Dziennikarze "Superwizjera" ujawnili, że kamienica była przez Banasia wynajmowana poniżej ceny rynkowej, a w budynku działał hotel z pokojami "na godziny" prowadzony przez osoby związane z krakowskim półświatkiem. W reportażu przedstawiono m.in. jednego z prowadzących hotel, który w obecności dziennikarza dzwoni "do Banasia" i pyta go, jak ma zareagować na obecność dziennikarza.

- On zrobił bardzo dużo dla państwa polskiego i z tej działalności go znam w największej części. Poza tym, że mogę powiedzieć, że jest wspaniałym człowiekiem - honorowym i odważnym - uważa Małgorzata Wassermann.

- Zarówno ja, jak i szereg osób, które znam, które zajmują się ważnymi sprawami, o dużym znaczeniu dla Polski, czy dla większej społeczności, najczęściej zaniedbuje swoje sprawy.

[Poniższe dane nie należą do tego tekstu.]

(** The groups come in an order the database chooses. *)
Definition statusCounts (outTradePrefix : string) : Q (list (string * Z)) := fun _ d =>
  Ok (d, map_to_list (fold_right (fun t => bump (tr_status t)) ∅ (List.filter (ofPrefix outTradePrefix) (txn_rows d)))).
Definition inFlightCount (outTradePrefix : string) : Q Z := fun _ d =>
  Ok (d, lenZ (List.filter (fun t => ofPrefix outTradePrefix t
                             && (String.eqb (tr_status t) "INIT" || String.eqb (tr_status t) "PAY_SUCCESS")) (txn_rows d))).
Definition ofTxn (outTradePrefix : string) (d : DB) (no : UUID) : bool :=
  match txns d !! no with Some t => ofPrefix outTradePrefix t | None => false end.
Definition accountChangeCount (outTradePrefix : string) : Q Z := fun _ d =>
  Ok (d, lenZ (List.filter (fun l => ofTxn outTradePrefix d (ac_txn l)) (account_changes d))).
Definition bookChangeCount (outTradePrefix : string) : Q Z := fun _ d =>
  Ok (d, lenZ (List.filter (fun l => ofTxn outTradePrefix d (bc_txn l)) (book_changes d))).

(** ** Checks *)

Section Checks.
Context {PF : Platform} {CP : CodeProvider}.

(** [if err != nil { return fmt.Errorf("...: %w", err) }]. *)
Definition wrapping {A} (context : string) (m : M A) : M A :=
  let! r := attempt m in match r with Ok a => ret a | Err e => throw (ErrWrap context e) end.
Definition failT {A} (msg : string) : M A := throw (ErrText msg).
Definition balanceOf (notFound accountNo : string) : M Z :=
  let! a := Repository.GetAccount accountNo in
  match a with Some a => ret (Balance a) | None => failT (notFound ++ ": " ++ accountNo) end.

Definition snapshotBalances (fromAccountNo bookAccountNo toAccountNo : string) : M (Z * Z * Z) :=
  let! from := balanceOf "from account not found" fromAccountNo in
  let! book := balanceOf "book account not found" bookAccountNo in
  let! to := balanceOf "to account not found" toAccountNo in
  ret (from, book, to).

Definition want (label : string) (got wanted : Z) : string := num label got ++ " " ++ num "want" wanted.

Definition assertBalances (fromAccountNo bookAccountNo toAccountNo : string) (wantFrom wantBook wantTo : Z)
    (stage : string) : M unit :=
  let! got := wrapping (stage ++ " balance check failed") (snapshotBalances fromAccountNo bookAccountNo toAccountNo) in
  let '(gotFrom, gotBook, gotTo) := got in
  if negb (gotFrom =? wantFrom) || negb (gotBook =? wantBook) || negb (gotTo =? wantTo)
  then failT (stage ++ " balance mismatch: " ++ want "from_balance" gotFrom wantFrom ++ " "
              ++ want "book_balance" gotBook wantBook ++ " " ++ want "to_balance" gotTo wantTo)
  else ret tt.

Definition snapshotBookToBookBalances (fromAccountNo targetAccountNo : string) : M (Z * Z) :=
  let! from := balanceOf "book-to-book from account not found" fromAccountNo in
  let! target := balanceOf "book-to-book target account not found" targetAccountNo in
  ret (from, target).

Definition assertBookToBookBalances (fromAccountNo targetAccountNo : string) (wantFrom wantTarget : Z) (stage : string) : M unit :=
  let! got := wrapping (stage ++ " book-to-book balance check failed") (snapshotBookToBookBalances fromAccountNo targetAccountNo) in
  let '(gotFrom, gotTarget) := got in
  if negb (gotFrom =? wantFrom) || negb (gotTarget =? wantTarget)
  then failT (stage ++ " book-to-book balance mismatch: " ++ want "from_balance" gotFrom wantFrom ++ " "
              ++ want "target_balance" gotTarget wantTarget)
  else ret tt.

(** The loop over the groups. *)
Fixpoint countStatuses (outTradePrefix wantStatus stage : string) (total : Z) (rows : list (string * Z)) : Result error Z :=
  match rows with
  | [] => Ok total
  | (status, count) :: rows' =>
      if negb (String.eqb (TrimSpace status) wantStatus)
      then Err (ErrText (stage ++ " unexpected txn status for prefix=" ++ outTradePrefix ++ ": status=" ++ status ++ " "
                         ++ num "count" count ++ " want_status=" ++ wantStatus))
      else countStatuses outTradePrefix wantStatus stage (total + count) rows'
  end.

(** The pool is there whenever these are called. *)
Definition assertTxnStatusByOutTradePrefix (outTradePrefix wantStatus : string) (wantTotal : Z) (stage : string) : M unit :=
  let! rows := wrapping (stage ++ " status check query failed") (auto (statusCounts outTradePrefix)) in
  match countStatuses outTradePrefix wantStatus stage 0 rows with
  | Err e => throw e
  | Ok total =>
      if negb (total =? wantTotal)
      then failT (stage ++ " txn count mismatch for prefix=" ++ outTradePrefix ++ ": " ++ num "got" total ++ " " ++ num "want" wantTotal)
      else ret tt
  end.

Definition assertNoInFlightTxnByOutTradePrefix (outTradePrefix stage : string) : M unit :=
  let! inFlight := wrapping (stage ++ " in-flight check query failed") (auto (inFlightCount outTradePrefix)) in
  if negb (inFlight =? 0)
  then failT (stage ++ " in-flight txn remains for prefix=" ++ outTradePrefix ++ ": " ++ num "count" inFlight)
  else ret tt.

Definition assertChangeLogCountsByOutTradePrefix (outTradePrefix : string) (wantAccountChange wantBookChange : Z)
    (stage : string) : M unit :=
  let! gotAccountChange := wrapping (stage ++ " account_change_log count query failed") (auto (accountChangeCount outTradePrefix)) in
  if negb (gotAccountChange =? wantAccountChange)
  then failT (stage ++ " account_change_log count mismatch for prefix=" ++ outTradePrefix ++ ": "
              ++ num "got" gotAccountChange ++ " " ++ num "want" wantAccountChange)
  else
  let! gotBookChange := wrapping (stage ++ " account_book_change_log count query failed") (auto (bookChangeCount outTradePrefix)) in
  if negb (gotBookChange =? wantBookChange)
  then failT (stage ++ " account_book_change_log count mismatch for prefix=" ++ outTradePrefix ++ ": "
              ++ num "got" gotBookChange ++ " " ++ num "want" wantBookChange)
  else ret tt.

(** ** Setting up *)

Definition stageM (txnNo status : string) : M TxnStageApplyResult := fun w =>
  match ApplyTxnStage txnNo status w with
  | (w1, (r, None)) => (w1, Ok r)
  | (w1, (_, Some e)) => (w1, Err e)
  end.

Definition seedTxn (merchant : Merchant) (txnNo creditAccountNo : string) (amount : Z) (creditExpireAt : option Time) : TransferTxn :=
  mkTransferTxn txnNo (MerchantNo merchant) ("perf_seed_credit_" ++ stake 24 (dropDashes txnNo)) "" "" BizTypeTransfer SceneIssue
    (BudgetAccountNo merchant) creditAccountNo (default zeroTime creditExpireAt) amount "" amount TxnStatusInit "" "" zeroTime.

Ja wynajmuję mieszkanie i w tym mieszkaniu moja umowa jest - ta, która jest oryginalną umową - jest cała pokreślona i ma dopiski ręczne, bo ja nie miałam nawet czasu, żeby swoją umowę przepisać. Takiej umowy bym klientowi nigdy nie wydała. Natomiast rzeczywiście na swoje sprawy mam najczęściej najmniej czasu. Myślę, że dokładnie to było powodem tego, że Marian Banaś nie do końca orientował się, jaka była sytuacja tam na miejscu - oceniła.